* _About this task_: From the entries below, return only the lines starting at the one that contains "the resting ids, and" and ending at the one that contains "Level.order_count l = Z.of_nat", exactly as they stand.

* _Source material_:
Lemma exec_rep b op : OrderBook.ok NumLevels MaxOrders b → op_typed op →
  OrderBook.ok NumLevels MaxOrders (book_exec b op).
Proof.
  intros (F&L&G&Q&Hr) Hop. destruct op as [o|id|id amt|id price qty seq ts]; cbn in *.
  - destruct Hop as [Hp Hq]. destruct (add_verdict NumLevels b o) as [err|] eqn:Hv.
    + rewrite (add_rejects _ _ _ _ Hv). by do 4 eexists.
    + destruct (BookSpec.add_queue _ _ _ _ _ _ _ o Hr Hq Hp Hv) as (b'&F'&L'&G'&Q'&->&?&_).
      by do 4 eexists.
  - destruct (hm_find (order_index b) id) as [p|] eqn:Hf.
    + destruct (BookSpec.cancel_queue _ _ _ _ _ _ _ _ p Hr Hf) as
        (b'&F'&L'&G'&Q'&?&?&?&?&->&?&_). by do 4 eexists.
    + rewrite cancel_unknown by done. by do 4 eexists.
  - destruct (hm_find (order_index b) id) as [p|] eqn:Hf.
    + destruct (decide (0 < amt ≤ ord_remaining (node_order (deref (heap_of b) p)))%Z) as [Ha|Ha].
      * destruct (BookSpec.reduce_queue _ _ _ _ _ _ _ _ p amt Hr Hf Ha) as
          (b'&F'&L'&G'&Q'&?&?&?&?&->&?&_). by do 4 eexists.
      * unfold reduce_quantity. rewrite Hf.
        assert ((amt <=? 0)%Z || (ord_remaining (node_order (deref (heap_of b) p)) <? amt)%Z = true)
          as ->; [|by do 4 eexists].
        apply orb_true_iff. rewrite Z.leb_le, Z.ltb_lt. lia.
    + unfold reduce_quantity. rewrite Hf. by do 4 eexists.
  - destruct Hop as [Hp Hq]. destruct (hm_find (order_index b) id) as [p|] eqn:Hf;
      [destruct (Z.leb_spec qty 0) as [H0|H0];
         [|destruct (index_of NumLevels b price) as [i|] eqn:Hi]|].
    2: { destruct (replace_rep _ _ _ _ _ _ _ _ seq ts _ _ Hr Hp Hq Hf H0 Hi) as
           (b'&F'&L'&G'&Q'&?&->&?&_). by do 4 eexists. }
    all: unfold replace; rewrite Hf; try (rewrite (proj2 (Z.leb_le _ _)) by lia);
      try (rewrite (proj2 (Z.leb_gt _ _)), Hi by lia); by do 4 eexists.
Qed.

Lemma reach_rep sym base b :
  geometry NumLevels base → 0 < MaxOrders → (Z.of_nat MaxOrders ≤ 2 ^ 32 - 1)%Z →
  book_reach sym base b → OrderBook.ok NumLevels MaxOrders b.
Proof.
  intros Hg H1 H2. induction 1; [|by apply exec_rep].
  do 4 eexists. by apply book_create_rep.
Qed.

(** ** The queue through the nodes *)

Lemma queue_ptrs b F L G Q s :
  rep b F L G Q →
  queue b s = (λ p, node_order (deref (heap_of b) p)) <$> Exchange.ptrs NumLevels G s.
Proof.
  intros Hr. unfold OrderBook.queue, Exchange.ptrs.
  assert (∀ l, (∀ i, i ∈ l → i < NumLevels) →
    concat (fifo MaxOrders b s <$> l) =
    (λ p, node_order (deref (heap_of b) p)) <$> concat (G s <$> l)) as H.
  { induction l as [|i l IH]; intros Hl; [done|]. rewrite !fmap_cons. cbn [concat].
    rewrite fmap_app, IH by set_solver. f_equal. unfold fifo.
    destruct (rep_level_length _ _ _ _ _ _ _ s i Hr) as [HGL _].
    pose proof (SlabPool.rep_count _ _ _ _ (r_pool _ _ _ _ _ _ _ Hr)) as Hc.
    pose proof (r_level _ _ _ _ _ _ _ Hr s i ltac:(apply Hl; set_solver)) as Hlv.
    by rewrite (lr_head _ _ _ _ Hlv), (walk_dseg _ _ None (G s i)); [|lia|apply Hlv]. }
  apply H. intros i. apply Ladder.elem_of_prio.
Qed.

Lemma live_id b F L G Q p q :
  rep b F L G Q → p ∈ L → q ∈ L →
  ord_id (node_order (deref (heap_of b) p)) = ord_id (node_order (deref (heap_of b) q)) → p = q.
Proof.
  intros Hr Hp Hq E.
  assert (∀ x, x ∈ L →
    hm_find (order_index b) (ord_id (node_order (deref (heap_of b) x))) = Some x) as Hx.
  { intros x Hx. apply (r_index _ _ _ _ _ _ _ Hr). split; [done|].
    apply (r_live _ _ _ _ _ _ _ Hr) in Hx as (s&i&[k Hk]%list_elem_of_lookup).
    destruct (rep_lookup _ _ _ _ _ _ _ _ _ _ _ Hr Hk) as (_&o&_&Ho&_).
    by rewrite Ho, (deref_order _ _ _ Ho). }
  pose proof (Hx p Hp) as H1. pose proof (Hx q Hq) as H2. rewrite E, H2 in H1. congruence.
Qed.

Lemma queue_ids_NoDup b F L G Q :
  rep b F L G Q → NoDup (ord_id <$> queue b Buy ++ queue b Sell).
Proof.
  intros Hr. rewrite !(queue_ptrs _ _ _ _ _ _ Hr), <- fmap_app, <- list_fmap_compose.
  pose proof (Exchange.ptrs_live _ _ _ _ _ _ _ Hr) as HL.
  apply NoDup_fmap_2_strong.
  - intros p q Hp Hq E. rewrite HL in Hp, Hq. by eapply live_id.
  - rewrite HL. pose proof (SlabPool.rep_NoDup _ _ _ _ (r_pool _ _ _ _ _ _ _ Hr)) as Hn.
    by apply NoDup_app in Hn as (_&_&?).
Qed.

(** The orders at one price are the FIFO of that level. *)
Lemma queue_at_price b F L G Q s i :
  rep b F L G Q → i < NumLevels →
  List.filter (λ o, ord_price o =? base_price b + Z.of_nat i)%Z (queue b s) = Q s i.
Proof.
  intros Hr Hi. rewrite (BookSpec.queue_rep _ _ _ _ _ _ _ s Hr).
  destruct (BookSpec.flat_upd _ Q s i Hi) as (A&B&pre&post&_&Hpre&Hpost&EA&EB&->&_).
  rewrite !List.filter_app, (list_filter_nil _ A), (list_filter_all _ (Q s i)), (list_filter_nil _ B); [by rewrite app_nil_r|..].
  - intros o Ho. rewrite EB in Ho. apply BookSpec.elem_of_levels in Ho as (j&Hj&Ho).
    apply (r_order _ _ _ _ _ _ _ Hr) in Ho as [_ -> _ _ _]. apply Z.eqb_neq. intros E.
    assert (j = i) as -> by lia. apply Hpost in Hj. by rewrite Ladder.is_better_irrefl in Hj.
  - intros o Ho. apply (r_order _ _ _ _ _ _ _ Hr) in Ho as [_ -> _ _ _]. apply Z.eqb_refl.
  - intros o Ho. rewrite EA in Ho. apply BookSpec.elem_of_levels in Ho as (j&Hj&Ho).
    apply (r_order _ _ _ _ _ _ _ Hr) in Ho as [_ -> _ _ _]. apply Z.eqb_neq. intros E.
    assert (j = i) as -> by lia. apply Hpre in Hj. by rewrite Ladder.is_better_irrefl in Hj.
Qed.

(** The cached aggregates of one slot. *)
Lemma level_fields b F L G Q s i :
  rep b F L G Q → i < NumLevels →
  total_quantity (level_for b s i) = i64 (zsum (ord_remaining <$> Q s i)) ∧
  Level.order_count (level_for b s i) = Z.of_nat (length (Q s i)).
Proof.
  intros Hr Hi. pose proof (r_level _ _ _ _ _ _ _ Hr s i Hi) as Hl. split; [apply Hl|].
  rewrite (lr_count _ _ _ _ Hl), (level_rep_length _ _ _ _ Hl).
  destruct (rep_level_length _ _ _ _ _ _ _ s i Hr) as [Ha Hb].
  rewrite <- (level_rep_length _ _ _ _ Hl). apply u32_id. unfold is_u32. lia.
Qed.

(** ** Properties *)

(** Sizes under which the ladder's prices and the pool's indices fit. *)
Definition sized (base : Z) : Prop :=
  geometry NumLevels base ∧ 0 < MaxOrders ∧ (Z.of_nat MaxOrders ≤ 2 ^ 32 - 1)%Z.

(** C13: in every reachable book the count is the number of resting orders and
    never exceeds the capacity, order ids are unique, [find] knows exactly
    the resting ids, and each side is sorted by price priority and holds
    only open limit orders of that side. *)
Theorem book_wellformed sym base b :
  sized base → book_reach sym base b →
  let all := queue b Buy ++ queue b Sell in
  order_count b = Z.of_nat (length all) ∧ length all ≤ MaxOrders ∧ NoDup (ord_id <$> all) ∧
  (∀ id, find b id ≠ None ↔ id ∈ ord_id <$> all) ∧
  ∀ s, BookSpec.price_sorted s (queue b s) ∧
    Forall (λ o, ord_side o = s ∧ ord_type o = Limit ∧ (0 < ord_remaining o)%Z) (queue b s).
Proof.
  intros (Hg&H1&H2) Hreach all. destruct (reach_rep _ _ _ Hg H1 H2 Hreach) as (F&L&G&Q&Hr).
  set (e := Matching.mk b 0).
  pose proof (Exchange.live_orders _ _ e _ _ _ _ Hr) as HL.
  change (Exchange.a_orders _) with all in HL.
  pose proof (SlabPool.rep_count _ _ _ _ (r_pool _ _ _ _ _ _ _ Hr)) as Hc.
  split_and!.
  - rewrite (r_count _ _ _ _ _ _ _ Hr). by rewrite HL.
  - lia.
  - by eapply queue_ids_NoDup.
  - intros id. pose proof (Exchange.find_none _ _ e _ _ _ _ id Hr) as Hn.
    change (Exchange.a_orders _) with all in Hn. unfold find. cbn [Matching.book e] in Hn.
    rewrite Hn. split; [|tauto]. intros H. by destruct (decide (id ∈ ord_id <$> all)).
  - intros s. split; [by eapply BookSpec.queue_sorted|]. apply Forall_forall. intros o Ho.
    apply (BookSpec.queue_elem _ _ _ _ _ _ _ _ _ Hr) in Ho as (i&_&Ho).
    by apply (r_order _ _ _ _ _ _ _ Hr) in Ho as [? _ ? _ ?].
Qed.

(** C14: in every reachable book the cached aggregates of a level are the sum
    (modulo 2^64) and the number of the orders resting at that price, and
    [best_bid]/[best_ask] is the price of the first order of the side. *)
Theorem book_aggregates sym base b s price l :
  sized base → book_reach sym base b → is_i64 price → level_at NumLevels b s price = Some l →
  let os := List.filter (λ o, ord_price o =? price)%Z (queue b s) in
  total_quantity l = i64 (zsum (ord_remaining <$> os)) ∧
  Level.order_count l = Z.of_nat (length os) ∧
  best_price b s = ord_price <$> hd_error (queue b s).
Proof.
  intros (Hg&H1&H2) Hreach Hp Hlv. destruct (reach_rep _ _ _ Hg H1 H2 Hreach) as (F&L&G&Q&Hr).
  unfold level_at in Hlv. destruct (index_of NumLevels b price) as [i|] eqn:Hi; [|done].
  injection Hlv as <-. apply index_of_spec in Hi as [Hi ->]; [|apply Hr|done].
  cbv zeta. rewrite (queue_at_price _ _ _ _ _ _ _ Hr Hi).
  destruct (level_fields _ _ _ _ _ s i Hr Hi) as [Ht Hn]. split_and!; [exact Ht|exact Hn|].
  pose proof (BookSpec.best_front _ _ _ _ _ _ _ s Hr) as Hb.
  destruct (queue b s); [done|]. by destruct Hb as [-> _].
Qed.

* _Response_:
    the resting ids, and each side is sorted by price priority and holds
    only open limit orders of that side. *)
Theorem book_wellformed sym base b :
  sized base → book_reach sym base b →
  let all := queue b Buy ++ queue b Sell in
  order_count b = Z.of_nat (length all) ∧ length all ≤ MaxOrders ∧ NoDup (ord_id <$> all) ∧
  (∀ id, find b id ≠ None ↔ id ∈ ord_id <$> all) ∧
  ∀ s, BookSpec.price_sorted s (queue b s) ∧
    Forall (λ o, ord_side o = s ∧ ord_type o = Limit ∧ (0 < ord_remaining o)%Z) (queue b s).
Proof.
  intros (Hg&H1&H2) Hreach all. destruct (reach_rep _ _ _ Hg H1 H2 Hreach) as (F&L&G&Q&Hr).
  set (e := Matching.mk b 0).
  pose proof (Exchange.live_orders _ _ e _ _ _ _ Hr) as HL.
  change (Exchange.a_orders _) with all in HL.
  pose proof (SlabPool.rep_count _ _ _ _ (r_pool _ _ _ _ _ _ _ Hr)) as Hc.
  split_and!.
  - rewrite (r_count _ _ _ _ _ _ _ Hr). by rewrite HL.
  - lia.
  - by eapply queue_ids_NoDup.
  - intros id. pose proof (Exchange.find_none _ _ e _ _ _ _ id Hr) as Hn.
    change (Exchange.a_orders _) with all in Hn. unfold find. cbn [Matching.book e] in Hn.
    rewrite Hn. split; [|tauto]. intros H. by destruct (decide (id ∈ ord_id <$> all)).
  - intros s. split; [by eapply BookSpec.queue_sorted|]. apply Forall_forall. intros o Ho.
    apply (BookSpec.queue_elem _ _ _ _ _ _ _ _ _ Hr) in Ho as (i&_&Ho).
    by apply (r_order _ _ _ _ _ _ _ Hr) in Ho as [? _ ? _ ?].
Qed.

(** C14: in every reachable book the cached aggregates of a level are the sum
    (modulo 2^64) and the number of the orders resting at that price, and
    [best_bid]/[best_ask] is the price of the first order of the side. *)
Theorem book_aggregates sym base b s price l :
  sized base → book_reach sym base b → is_i64 price → level_at NumLevels b s price = Some l →
  let os := List.filter (λ o, ord_price o =? price)%Z (queue b s) in
  total_quantity l = i64 (zsum (ord_remaining <$> os)) ∧
  Level.order_count l = Z.of_nat (length os) ∧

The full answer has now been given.